Abstract Endothelial progenitor cells (EPCs) are vital to the recovery of endothelial function and maintenance of vascular homeostasis. EPCs mobilize to sites of vessel injury and differentiate into mature endothelial cells (ECs). Locally mobilized EPCs are exposed to cyclic stretch caused by blood flow, which is important for EPC differentiation. MicroRNAs (miRNAs) have emerged as key regulators of several cellular processes. However, the role of miRNAs in cyclic stretch–induced EPC differentiation remains unclear. Here, we investigate the effects of microRNA‐129‐1‐3p (miR‐129‐1‐3p) and its novel target Runt‐related transcription factor 2 (Runx2) on EPC differentiation induced by cyclic stretch.
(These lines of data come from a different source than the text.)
(** The engine call each function is there to make. *)
Definition entry_point (k : wrapper_call) : event :=
  match k with
  | call_env_create env => Event (mdb_env_create env)
  | call_env_open env path flags mode =>
      Event (mdb_env_open env path flags mode)
  | call_env_close env => Event (mdb_env_close env)
  | call_env_set_flags env flags onoff =>
      Event (mdb_env_set_flags env flags (if default true onoff then 1 else 0))
  | call_env_set_map_size env size => Event (mdb_env_set_mapsize env size)
  | call_env_set_max_readers env count =>
      Event (mdb_env_set_maxreaders env count)
  | call_env_set_max_dbs env count => Event (mdb_env_set_maxdbs env count)
  | call_env_sync env force =>
      Event (mdb_env_sync env (Z.b2z (default true force)))
  | call_txn_begin env parent flags txn =>
      Event (mdb_txn_begin env parent flags txn)
  | call_txn_commit txn => Event (mdb_txn_commit txn)
  | call_txn_abort txn => Event (mdb_txn_abort txn)
  | call_txn_reset txn => Event (mdb_txn_reset txn)
  | call_txn_renew txn => Event (mdb_txn_renew txn)
  end.

(** The statements [k1; k2; ...] of a caller, one after the other. *)
Fixpoint statements `{lmdb_h} (ks : list wrapper_call) : prog error unit :=
  match ks with
  | [] => mret ()
  | k :: ks => body k;; statements ks
  end.


(** ** Running programs *)

Lemma run_bind {E W A B} (h : engine W) (p : prog E A) (f : A → prog E B)
    (w : W) :
  run h (p ≫= f) w =
    let r := run h p w in
    match outcome_of r with
    | Normal a =>
        let r' := run h (f a) (state_of r) in
        Result (outcome_of r') (state_of r') (calls_of r ++ calls_of r')
    | Thrown e => Result (Thrown e) (state_of r) (calls_of r)
    end.
Proof.
  revert w. induction p as [a|e|X c k IH]; intros w; cbn.
  - by destruct (run h (f a) w).
  - done.
  - change (prog_bind f (k ?x)) with (k x ≫= f). rewrite IH. cbn.
    by destruct (outcome_of (run h (k (h X c w).1) (h X c w).2)).
Qed.
Lemma validateField_valid_anywhere validURL field st st' :
  fst (validateField validURL field st) = fst (validateField validURL field st').
Proof.
  unfold validateField. cbv zeta.
  now destruct (firstFailure validURL (trim (value field)) (rulesOf field)).
Qed.

Lemma validateAll_from validURL fields : forall (ok : bool) st st0,
  fst (fold_left (fun acc field =>
                    let r := validateField validURL field (snd acc) in
                    (if negb (fst r) then false else fst acc, snd r))
                 fields (ok, st))
  = ok && forallb (fun field => fst (validateField validURL field st0)) fields.
Proof.
  induction fields as [|f fields IH]; intros ok st st0; cbn [fold_left forallb fst snd].
  - now rewrite andb_true_r.
  - cbv zeta. rewrite (IH _ _ st0).
    rewrite (validateField_valid_anywhere validURL f st st0).
    destruct (fst (validateField validURL f st0)), ok; reflexivity.
Qed.

(** X30: a form with an invalid field is not sent.  [handleSubmit]
    validates every field; when one of them fails a rule nothing goes to the
    network or into the storage and the button is left alone, and one
    notification asks to fix the errors.  When every field is valid the form
    is submitted. *)
Theorem invalid_form_is_not_sent (validURL : string -> bool) (PA : Api.Platform)
    (PS : Store.Platform) (fields : list Field) (s : Submission) (p : Page) :
  ((exists field, In field fields
                  /\ fst (validateField validURL field (validator p)) = false) ->
   traffic (handleSubmit validURL PA PS fields s p) = traffic p
   /\ storage (handleSubmit validURL PA PS fields s p) = storage p
   /\ submitBtn (handleSubmit validURL PA PS fields s p) = submitBtn p
   /\ toasts (handleSubmit validURL PA PS fields s p)
      = (toasts p ++ [("error", "Please fix the errors in the form")])%list)
  /\ ((forall field, In field fields ->
         fst (validateField validURL field (validator p)) = true) ->
      handleSubmit validURL PA PS fields s p
      = submitForm PA PS s
          (mkPage (snd (validateAll validURL fields
                          (mkState ∅ (document (validator p))
                                   (errorMessage (validator p)))))
                  (submitBtn p) (toasts p) (traffic p) (storage p) (resets p)
                  (failures p))).
Proof.
  assert (Hfst : fst (validateAll validURL fields
                        (mkState ∅ (document (validator p)) (errorMessage (validator p))))
                 = true && forallb (fun field =>
                                      fst (validateField validURL field (validator p)))
                                   fields).
  { unfold validateAll. apply validateAll_from. }
  cbn [andb] in Hfst. unfold handleSubmit. cbv zeta. rewrite Hfst. split.
  - intros (field & Hin & Hbad).
    assert (Hall : forallb (fun field => fst (validateField validURL field (validator p)))
                           fields = false).
    { apply not_true_is_false. intros Hall. rewrite forallb_forall in Hall.
      rewrite (Hall field Hin) in Hbad. discriminate. }
    rewrite Hall. repeat split.
  - intros Hgood.
    assert (Hall : forallb (fun field => fst (validateField validURL field (validator p)))
                           fields = true).
    { apply forallb_forall. exact Hgood. }
    rewrite Hall. reflexivity.
Qed.

Lemma invalid_form_is_not_sent_witness :
  traffic (handleSubmit SampleForm.validURL SampleNet.flaky RefJson.storePlatform
             [SampleForm.email; SampleForm.message] SampleForm.submission SampleForm.page)
  = traffic SampleForm.page
  /\ storage (handleSubmit SampleForm.validURL SampleNet.flaky RefJson.storePlatform
                [SampleForm.email; SampleForm.message] SampleForm.submission
                SampleForm.page)
     = storage SampleForm.page
  /\ submitBtn (handleSubmit SampleForm.validURL SampleNet.flaky RefJson.storePlatform
                  [SampleForm.email; SampleForm.message] SampleForm.submission
                  SampleForm.page)
     = submitBtn SampleForm.page
  /\ toasts (handleSubmit SampleForm.validURL SampleNet.flaky RefJson.storePlatform
               [SampleForm.email; SampleForm.message] SampleForm.submission
               SampleForm.page)
     = (toasts SampleForm.page ++ [("error", "Please fix the errors in the form")])%list.
Proof.
  apply (proj1 (invalid_form_is_not_sent SampleForm.validURL SampleNet.flaky
                  RefJson.storePlatform [SampleForm.email; SampleForm.message]
                  SampleForm.submission SampleForm.page)).
  exists SampleForm.message. split; [right; left; reflexivity|].
  vm_compute. reflexivity.
Defined.

End Submitting.
(** X2. [update_altmans_summary] is all or nothing, whatever raises: it
    never raises itself, and it leaves the form either exactly as it was
    (a read or the write failed, and the failure was logged) or with the
    summary field given the complete sum; a partial sum is never
    written. *)
Theorem update_altmans_summary_all_or_nothing env w :
  let w' := after (MainWindow.update_altmans_summary env w) in
  outcome (MainWindow.update_altmans_summary env w) = Returned tt /\
  ((form w' = form w /\
    exists e, last (calls_since w w') = Some (LoggerError e)) \/
   (form w' = summary_set (positive_sum (slider_values (form w))) (form w) /\
    last (calls_since w w') =
      Some (SummarySetValue (positive_sum (slider_values (form w)))))).
Proof.
  intros w'. split; [apply no_raise_update_altmans_summary |].
  subst w'. unfold MainWindow.update_altmans_summary, try_except, bind.
  pose proof (positive_values_form env MainWindow.form_sliders w) as Hf.
  pose proof (positive_values_returned env MainWindow.form_sliders w) as Hv.
  assert (Hh : exists d,
             history (after (MainWindow.positive_values env
                               MainWindow.form_sliders w)) = history w ++ d).
  { apply (keeps_positive_values env
             (fun w1 => exists d, history w1 = history w ++ d)).
    - intros s w1 [d Hd]. exists (d ++ [SliderValue s]). simpl.
      rewrite Hd, app_assoc. reflexivity.
    - exists []. rewrite app_nil_r. reflexivity. }
  unfold after in Hf, Hh.
  destruct (MainWindow.positive_values env MainWindow.form_sliders w)
    as [[vs|e] w1]; simpl in Hf, Hh; destruct Hh as [d Hd].
  - rewrite (Hv vs w1 eq_refl).
    change (List.filter positive
              (map (fun s => value (slider s (form w))) MainWindow.form_sliders))
      with (List.filter positive (slider_values (form w))).
    fold (positive_sum (slider_values (form w))).
    unfold MainWindow.altmans_summary_setValue, bind, MainWindow.call.
    destruct (faults env (SummarySetValue _)) as [e|]; unfold after;
      cbn [snd fst].
    + left. split; [exact Hf |]. exists e.
      apply (last_call_after w _
               (d ++ [SummarySetValue (positive_sum (slider_values (form w)))])).
      simpl. rewrite Hd, <- !app_assoc. reflexivity.
    + right. split; [unfold summary_set; simpl; rewrite Hf; reflexivity |].
      apply (last_call_after w _ d).
      simpl. rewrite Hd, <- !app_assoc. reflexivity.
  - unfold after. cbn [snd fst]. left. split; [exact Hf |]. exists e.
    apply (last_call_after w _ d).
    simpl. rewrite Hd, <- !app_assoc. reflexivity.
Qed.

(** ** Saving and restoring the frame *)

Lemma save_state_calm env w :
  calm env ->
  MainWindow.save_state env w =
  (Returned tt,
   with_history
     (history w ++
      [SaveGeometry;
       SettingsSetValue "geometry"
         (VBytes (encode_geometry env (geometry (chrome w))));
       SaveState;
       SettingsSetValue "windowState" (VBytes (windowState (chrome w)))])
     (with_settings
        (<["windowState" := VBytes (windowState (chrome w))]>
           (<["geometry" :=
                VBytes (encode_geometry env (geometry (chrome w)))]>
              (settings w)))
        w)).
Proof.
  intros Hc.
  unfold MainWindow.save_state, try_except, bind, MainWindow.saveGeometry,
    MainWindow.saveState, MainWindow.settings_setValue, MainWindow.call,
    get, ret, modify.
  repeat (progress (unfold bind, MainWindow.call; rewrite ?Hc; simpl)).
  unfold MainWindow.record, with_history, with_settings. simpl.
  rewrite <- !app_assoc. reflexivity.
Qed.

(** X3. When its calls work, [save_state] leaves under ["geometry"] the
    blob of the current geometry and under ["windowState"] the current
    window state, keeps every other key of the settings store (the saved
    page index among them) and changes nothing of the window itself. *)
Theorem save_state_stores_the_frame env w :
  calm env ->
  let w' := after (MainWindow.save_state env w) in
  settings w' !! "geometry" =
    Some (VBytes (encode_geometry env (geometry (chrome w)))) /\
  settings w' !! "windowState" = Some (VBytes (windowState (chrome w))) /\
  (forall key, key <> "geometry"%string -> key <> "windowState"%string ->
     settings w' !! key = settings w !! key) /\
  form w' = form w /\ chrome w' = chrome w /\ wiring w' = wiring w /\
  altmans_model w' = altmans_model w.
Proof.
  intros Hc w'. subst w'. rewrite (save_state_calm env w Hc).
  unfold after. cbn [snd]. simpl.
  split; [| split; [| split; [| repeat split]]].
  - rewrite lookup_insert_ne; [apply lookup_insert_eq | discriminate].
  - apply lookup_insert_eq.
  - intros key Hg Hs.
    rewrite lookup_insert_ne; [| congruence].
    rewrite lookup_insert_ne; [reflexivity | congruence].
Qed.

Lemma save_state_stores_the_frame_witness :
  let w' := after (MainWindow.save_state archive arranged) in
  settings w' !! "geometry" =
    Some (VBytes (frame_bytes (geometry (chrome arranged)))) /\
  settings w' !! "windowState" = Some (VBytes [Byte.x00; Byte.x2a; Byte.xff]).
Proof.
  assert (Hc : calm archive) by (intros o; reflexivity).
  destruct (save_state_stores_the_frame archive arranged Hc) as (H1 & H2 & _).
  split; [exact H1 | exact H2].
Defined.




Lemma only_frame_restored_refl w : only_frame_restored w w.
Proof.
  repeat split. exists []. split; [symmetry; apply app_nil_r | reflexivity].
Qed.

Lemma only_frame_restored_record w0 w o :
  is_any_write o = false ->
  only_frame_restored w0 w -> only_frame_restored w0 (MainWindow.record o w).
Proof.
  intros Ho (H1 & H2 & H3 & H4 & H5 & H6 & d & Hd & Hc).
  repeat split; try assumption.
  exists (d ++ [o]). split.
  - simpl. rewrite Hd, app_assoc. reflexivity.
  - rewrite count_app, Hc. unfold count. simpl. rewrite Ho. reflexivity.
Qed.

Lemma read_once_record first w0 w o :
  (forall key, is_read key o = false) ->
  read_once first w0 w -> read_once first w0 (MainWindow.record o w).
Proof.
  intros Ho (d & Hd & Hc). exists (d ++ [o]). split.
  - simpl. rewrite Hd, <- app_assoc. reflexivity.
  - intros key. rewrite count_app, Hc. unfold count. simpl.
    rewrite Ho. reflexivity.
Qed.

Ltac restore_leaf :=
  first
    [ assumption
    | apply only_frame_restored_record; [reflexivity | assumption]
    | apply read_once_record; [intros ?; reflexivity | assumption] ].

Lemma restore_state_only_frame env w :
  only_frame_restored w (after (MainWindow.restore_state env w)).
Proof.
  assert (H : keeps (only_frame_restored w) (MainWindow.restore_state env))
    by keeps_walk restore_leaf.
  apply H, only_frame_restored_refl.
Qed.

(** A [try] that starts by reading a setting reads it once. *)
Lemma try_reading_once env key dflt (rest : QVariant -> M unit) msg w :
  (forall v, keeps (read_once (SettingsValue key) w) (rest v)) ->
  read_once (SettingsValue key) w
    (after (try_except
              (v <- MainWindow.settings_value env key dflt ;; rest v)
              (fun e => MainWindow.logger_error (msg +:+ e)) w)).
Proof.
  intros Hrest.
  assert (H0 : read_once (SettingsValue key) w
                 (MainWindow.record (SettingsValue key) w)).
  { exists []. split; [reflexivity | intros k; reflexivity]. }
  unfold try_except, MainWindow.settings_value, get, ret.
  unfold bind at 1 2 3, MainWindow.call.
  destruct (faults env (SettingsValue key)) as [e|]; cbn [fst snd].
  - unfold after. cbn [snd].
    apply (read_once_record _ _ _ (LoggerError (msg +:+ e)));
      [intros k; reflexivity | exact H0].
  - assert (Hk : keeps (read_once (SettingsValue key) w)
              (try_except
                 (rest (default dflt
                          (settings (MainWindow.record (SettingsValue key) w)
                             !! key)))
                 (fun e => MainWindow.logger_error (msg +:+ e)))).
    { apply keeps_try; [apply Hrest | intros e].
      keeps_walk restore_leaf. }
    apply (Hk _ H0).
Qed.

Lemma count_read_cons key o d :
  count (is_read key) (o :: d) =
  ((if is_read key o then 1 else 0) + count (is_read key) d)%nat.
Proof. unfold count. simpl. destruct (is_read key o); reflexivity. Qed.

(** X5. Whatever is stored and whatever raises, [restore_state] returns,
    reads each of its two keys exactly once, the window state also when
    the geometry failed, and writes no setting; of the window it changes
    the geometry and the window state only. *)
Theorem restore_state_reads_and_never_writes env w :
  let w' := after (MainWindow.restore_state env w) in
  outcome (MainWindow.restore_state env w) = Returned tt /\
  count (is_read "geometry") (calls_since w w') = 1%nat /\
  count (is_read "windowState") (calls_since w w') = 1%nat /\
  count is_any_write (calls_since w w') = 0%nat /\
  settings w' = settings w /\
  form w' = form w /\
  wiring w' = wiring w /\
  stackedWidget (chrome w') = stackedWidget (chrome w) /\
  fixedSize (chrome w') = fixedSize (chrome w).
Proof.
  intros w'.
  split; [apply (proj1 (proj2 (proj2 (proj2 (proj2 (proj2
            (handled_methods_never_raise env))))))) |].
  destruct (restore_state_only_frame env w)
    as (H1 & H2 & H3 & H4 & H5 & H6 & d & Hd & Hc).
  fold w' in H1, H2, H3, H5, H6, Hd.
  rewrite (calls_since_app w w' d Hd).
  assert (Hreads : count (is_read "geometry") d = 1%nat /\
                   count (is_read "windowState") d = 1%nat).
  { subst w'. unfold MainWindow.restore_state in Hd.
    unfold after in Hd. unfold bind at 1 in Hd.
    pose proof (try_reading_once env "geometry" (VBytes [])
                  (fun v => MainWindow.restoreGeometry env v ;; ret tt)
                  "Error restoring the minds module : stress state " w) as G.
    assert (Hn : outcome
              (try_except
                 (v <- MainWindow.settings_value env "geometry" (VBytes []) ;;
                  MainWindow.restoreGeometry env v ;; ret tt)
                 (fun e => MainWindow.logger_error
                    ("Error restoring the minds module : stress state " +:+ e))
                 w) = Returned tt)
      by (apply no_raise_try; intros e; apply no_raise_logger_error).
    unfold outcome, after in G, Hn.
    destruct (try_except
                (v <- MainWindow.settings_value env "geometry" (VBytes []) ;;
                 MainWindow.restoreGeometry env v ;; ret tt) _ w)
      as [[[]|e] w1]; cbn [fst snd] in *; [| discriminate Hn].
    destruct G as (d1 & Hd1 & Hc1); [intros v; keeps_walk restore_leaf |].
    pose proof (try_reading_once env "windowState" (VBytes [])
                  (fun v => MainWindow.restoreState env v ;; ret tt)
                  "Error restoring WINDOW STATE " w1) as S.
    unfold after in S.
    destruct S as (d2 & Hd2 & Hc2); [intros v; keeps_walk restore_leaf |].
    cbn beta iota in Hd.
    rewrite Hd2, Hd1, <- app_assoc in Hd. apply app_inv_head in Hd. subst d.
    simpl. rewrite !count_read_cons, !count_app, !count_read_cons, !Hc1, !Hc2.
    split; reflexivity. }
  destruct Hreads as [R1 R2].
  repeat split; assumption.
Qed.

(** ** Further invariants of the window *)

Section Disabled.

Variable env : Env.

Lemma altman_table_commit_disables :
  hoare (fun _ => True) (MainWindow.altman_table_commit env)
    (fun w => altmans_summary_enabled (form w) = false).
Proof.
  unfold MainWindow.altman_table_commit.
  eapply hoare_bind; [apply hoare_trivial | intros _].
  apply (hoare_bind _ (fun w => altmans_summary_enabled (form w) = false)).
  - intros w a w' _ E. unfold MainWindow.altmans_summary_setEnabled in E.
    apply bind_returned in E as (u & w1 & _ & E).
    unfold modify in E. injection E as E. subst w'. reflexivity.
  - intros _. apply keeps_hoare. keeps_walk assumption.
Qed.

Lemma init_disables :
  hoare (fun _ => True) (MainWindow.__init__ env)
    (fun w => altmans_summary_enabled (form w) = false).
Proof.
  unfold MainWindow.__init__.
  do 13 (eapply hoare_bind; [apply hoare_trivial | intros _]).
  eapply hoare_bind; [apply altman_table_commit_disables | intros _].
  apply keeps_hoare. keeps_walk assumption.
Qed.

Lemma handle_keeps_disabled ev :
  keeps (fun w => altmans_summary_enabled (form w) = false)
    (MainWindow.handle env ev).
Proof. destruct ev; keeps_walk assumption. Qed.

End Disabled.

(** X6. Once the constructor has returned, the summary field is disabled,
    and no event the window handles enables it again: the user cannot
    edit the total. *)
Theorem summary_field_stays_disabled env w0 w :
  MainWindow.reachable env w0 w ->
  altmans_summary_enabled (form w) = false.
Proof.
  intros H. induction H as [w E | w ev H IH].
  - apply (init_disables env w0 tt w I E).
  - apply (handle_keeps_disabled env ev w IH).
Qed.

Lemma summary_field_stays_disabled_witness :
  altmans_summary_enabled (form setupUi) = true /\
  altmans_summary_enabled
    (form (after (MainWindow.handle quiet (MainWindow.SliderMoved Sleep 2)
                    (after (MainWindow.__init__ quiet setupUi))))) = false.
Proof.
  split; [reflexivity |].
  apply (summary_field_stays_disabled quiet setupUi).
  apply MainWindow.reach_event. apply MainWindow.reach_init.
  vm_compute. reflexivity.
Defined.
Bone marrow‐derived EPCs were exposed to cyclic stretch with a magnitude of 5% (which mimics physiological mechanical stress) at a constant frequency of 1.25 Hz for 24 hours. The results from a miRNA array revealed that cyclic stretch significantly decreased miR‐129‐1‐3p expression. Furthermore, we found that downregulation of miR‐129‐1‐3p during cyclic stretch–induced EPC differentiation toward ECs. Meanwhile, expression of Runx2, a putative target gene of miR‐129‐1‐3p, was increased as a result of cyclic stretch. A 3′UTR reporter assay validated Runx2 as a direct target of miR‐129‐1‐3p. Furthermore, small interfering RNA (siRNA)‐mediated knockdown of Runx2 inhibited EPC differentiation into ECs and attenuated EPC tube formation via modulation of vascular endothelial growth factor (VEGF) secretion from EPCs in vitro. Our findings demonstrated that cyclic stretch suppresses miR‐129‐1‐3p expression, which in turn activates Runx2 and VEGF to promote endothelial differentiation of EPCs and angiogenesis. Therefore, targeting miR‐129‐1‐3p and Runx2 may be a potential therapeutic strategy for treating vessel injury.